Elle est la sensation elle-même. C’est peut-être parce que ces plaisirs ne peuvent pas être usés par des rappels à volonté, qu’ils se renouvellent avec tant de force, dès que quelque objet vient nous tirer de la rêverie consacrée à la femme que nous aimons, et nous la rappeler plus vivement par quelque nouveau rapport[1].
Un vieil architecte sec la rencontrait tous les soirs dans le monde. Entraîné par le naturel et sans faire attention à ce que je lui disais[2], un jour je lui en fis un éloge tendre et pompeux, et elle se moqua de moi. Je n’eus pas la force de lui dire : Il vous voit chaque soir.
Cette sensation est si puissante qu’elle s’étend jusqu’à la personne de mon ennemie qui l’approche sans cesse. Quand je la vois, elle me rappelle tant Léonore, que je ne puis la haïr dans ce moment, quelque effort que j’y fasse.
L’on dirait que par une étrange bizarrerie du cœur, la femme aimée communique plus de charme qu’elle n’en a elle-même. L’image de la ville lointaine où on la vit un instant[3] jette une plus profonde et plus douce rêverie que sa présence elle-même. C’est l’effet des rigueurs.
La rêverie de l’amour ne peut se noter. Je remarque que je puis relire un bon roman tous les trois ans avec le même plaisir. Il me donne des sentiments conformes au genre de goût tendre qui me domine dans le moment, ou me procure de la variété dans mes idées, si je ne sens rien. Je puis aussi écouter avec plaisir la même musique, mais il ne faut pas que la mémoire cherche à se mettre de la partie. C’est l’imagination uniquement qui doit être affectée ; si un opéra fait plus de plaisir à la vingtième représentation, c’est que l’on comprend mieux la musique, ou qu’il rappelle la sensation du premier jour.

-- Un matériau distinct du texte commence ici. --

Lemma readable_same h tick p id : same_but_cache h (readable_artifact_for_principal h tick p id).2.
Proof.
  unfold readable_artifact_for_principal. pose proof (artifact_record_same h tick (pc_organization_id p) id) as Ha.
  destruct (artifact_record _ _ _ _) as [[a|e] h1]; [|done]. destruct (negb _); [done|]. destruct (av_job_id _) as [j|]; [|done].
  assert (Hj : same_but_cache h1 (job_state_for h1 tick (pc_organization_id p) j).2).
  { unfold job_state_for. destruct (hd_jobs _ !! _ ≫= _); [done|]. destruct (cached_job _ _ _ _) as [[v|] c]; done. }
  destruct (job_state_for _ _ _ _) as [[st|e] h2]; [case_bool_decide|]; by etrans.
Qed.
Lemma download_same h tick p id : same_but_cache h (download_for_principal h tick p id).2.
Proof.
  unfold download_for_principal. pose proof (readable_same h tick p id) as Hr.
  by destruct (readable_artifact_for_principal _ _ _ _) as [[a|e] h1].
Qed.
Lemma read_job_same n p id h : same_but_cache h (read_job strings json scan ev n p id h).2.
Proof.
  revert h. induction n as [|n IH]; intros h; [done|]. cbn [read_job].
  pose proof (job_for_principal_same strings json scan h (ev_instant ev n) p id) as Hj.
  destruct (job_for_principal _ _ _ _ _ _ _) as [v h1]. specialize (IH h1). destruct (read_job _ _ _ _ _ _ _) as [vs h2]. by etrans.
Qed.

Lemma submit_moved p request h :
  hub_moved (pc_organization_id p) h
    (submit_operation strings json scan to_string_json to_string_ids request_hash outcome ev headers p request h).2.
Proof.
  unfold submit_operation.
  match goal with |- context [submit_job_for_principal ?a ?b ?c ?d ?e ?f ?g ?i ?h ?n ?t ?j ?cm ?p ?k ?r] =>
    pose proof (submit_within a b c d e f g i h n t j cm p k r) as [Hw Ha];
    pose proof (submit_run a b c g d e f g i h n t j cm p k r) as Hr;
    destruct (submit_job_for_principal a b c d e f g i h n t j cm p k r) as [x h1|record sid eff h1] end; [by split|].
  specialize (Ha record sid eff h1 eq_refl). split; [etrans; [exact Hw|by apply submit_finish_within]|].
  etrans; [exact Hr|apply submit_finish_run].
Qed.
Lemma cancel_moved p id h :
  jobs_keyed (hd_jobs (hb_data h)) → hub_moved (pc_organization_id p) h (cancel_operation strings json scan outcome ev p id h).2.
Proof.
  intros Hk. unfold cancel_operation.
  pose proof (cancel_within strings json scan h (ev_now ev 1) (ev_uuid ev 1) p id Hk) as [Hw Ha].
  pose proof (cancel_run strings json scan to_string_ids rules_from_str h (ev_now ev 1) (ev_uuid ev 1) p id) as Hr.
  destruct (cancel_job_for_principal _ _ _ _ _ _ _ _) as [x h1|record sid cmd eff h1]; [by split|].
  specialize (Ha record sid cmd eff h1 eq_refl). split; [etrans; [exact Hw|by apply cancel_finish_within]|].
  etrans; [exact Hr|apply cancel_finish_run].
Qed.

(** What is done once the caller is known. *)
#[local] Abbreviation handle := (handle_job strings json scan to_string_json to_string_ids request_hash max_artifact_bytes outcome fault
  fetch limits ev headers range).

Lemma moved_refl o d s1 keys : si_store s1 = Some (set_api_keys d keys) → rows_moved o d s1.
Proof. intros Hs. exists (set_api_keys d keys). split; [done|]. split; [done|apply rtc_refl]. Qed.
(* ===== verification/RpcClient.v ===== *)
(** The RPC client ([nagisalake-rpc/src/client.rs]): callers, the queues between
    them and the dispatcher, its tables of calls and deadlines, and the frames it
    hands to the writer, as one state that every task of the client changes in
    steps.  A step of the dispatcher is one turn of its [select!], up to the point
    where it waits; which branch is taken, the clock and what the reader and the
    writer report are labels.

    Main results: a call returns what the server answered to it, or an error that
    is true; no caller waits for a connection that has stopped, nor past its
    deadline; the tables stay within their limit and agree, so the dispatcher does
    not panic; an abandoned call is cancelled; the frames are valid, each request
    is sent once and cancelled at most once and afterwards. *)

From S2P Require Import Prelude Octets Frames Rpc.
From Stdlib Require Import ZArith Lia Strings.Byte.

(** ** Configuration *)

Record ClientConfig := mkClientConfig {
  cf_pending_request_buffer : Z;
  cf_max_in_flight_requests : Z;
  cf_outbound_frame_buffer : Z;
  cf_inbound_frame_buffer : Z;
  cf_frame : FrameConfig;
}.

Definition ClientConfig_default : ClientConfig := mkClientConfig 256 1024 256 256 FrameConfig_default.
(* ===== verification/RpcServer.v ===== *)
(** The RPC server's end of one connection ([nagisalake-rpc/src/server.rs]): the
    supervisor, which admits requests and keeps the table of those it can cancel,
    the handler tasks, which decode, call the service, encode and respond, and the
    drain at the end, as one state that the tasks change in steps.  What the
    service does, the clock, the reader and the writer are labels.

    Main results: a request is handled at most once and answered at most once,
    with what the service returned for it or with the reason it was refused; the
    handlers that are not cancelled are exactly those in the table and within its
    limit; a connection that ends waits for its handlers, and no longer than the
    grace period for those that do not finish. *)

From S2P Require Import Prelude Octets Frames Rpc RpcClient.
From Stdlib Require Import ZArith Lia Strings.Byte.
From stdpp Require Import pretty.

(** ** Configuration *)

Record ServerConfig := mkServerConfig {
  sg_max_connections : Z;
  sg_max_in_flight : Z;
  sg_max_request_timeout : Z;
  sg_shutdown_grace : Z;
  sg_inbound_frame_buffer : Z;
  sg_outbound_frame_buffer : Z;
  sg_frame : FrameConfig;
}.

Definition MAX_SUPPORTED_REQUEST_TIMEOUT : Z := 24 * 60 * 60 * NANOS_PER_SECOND.

Definition ServerConfig_default : ServerConfig :=
  mkServerConfig 1024 1024 (5 * 60 * NANOS_PER_SECOND) (10 * NANOS_PER_SECOND) 256 256 FrameConfig_default.

Definition validate_server_config (c : ServerConfig) : Res ConfigError unit :=
  reject_if (sg_max_connections c =? 0)%Z (ConfigZero "max_connections") ;;
  reject_if (sg_max_in_flight c =? 0)%Z (ConfigZero "max_in_flight_requests_per_connection") ;;
  reject_if ((sg_max_request_timeout c =? 0) || (MAX_SUPPORTED_REQUEST_TIMEOUT <? sg_max_request_timeout c))%Z
    (InvalidDuration "max_request_timeout") ;;
  reject_if (sg_inbound_frame_buffer c =? 0)%Z (ConfigZero "inbound_frame_buffer") ;;
  reject_if (sg_outbound_frame_buffer c =? 0)%Z (ConfigZero "outbound_frame_buffer") ;;
  validate_frame_config (sg_frame c).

Quant aux nouvelles vues qu’un roman suggère pour la connaissance du cœur humain, je me rappelle fort bien les anciennes ; j’aime même à les trouver notées en marge. Mais ce genre de plaisir s’applique aux romans, comme m’avançant dans la connaissance de l’homme, et nullement à la rêverie qui est le vrai plaisir du roman. Cette rêverie est innotable. La noter, c’est la tuer pour le présent, car l’on tombe dans l’analyse philosophique du plaisir ; c’est la tuer encore plus sûrement pour l’avenir, car rien ne paralyse l’imagination comme l’appel à la mémoire.
Si je trouve en marge une note peignant ma sensation en lisant old Mortality à Florence, il y a trois ans, à l’instant je suis plongé dans l’histoire de ma vie, dans l’estime du degré de bonheur aux deux époques, dans la plus haute philosophie, en un mot, et adieu pour longtemps le laisser-aller des sensations tendres.
Tout grand poète ayant une vive imagination est timide, c’est-à-dire qu’il craint les hommes pour les interruptions et les troubles qu’ils peuvent apporter à ses délicieuses rêveries. C’est pour son attention qu’il tremble. Les hommes, avec leurs intérêts grossiers, viennent le tirer des jardins d’Armide, pour le pousser dans un bourbier fétide, et ils ne peuvent guère le rendre attentif à eux qu’en l’irritant. C’est par l’habitude de nourrir son âme de rêveries touchantes, et par son horreur pour le vulgaire, qu’un grand artiste est si près de l’amour.
Plus un homme est grand artiste, plus il doit désirer les titres et les décorations, comme rempart.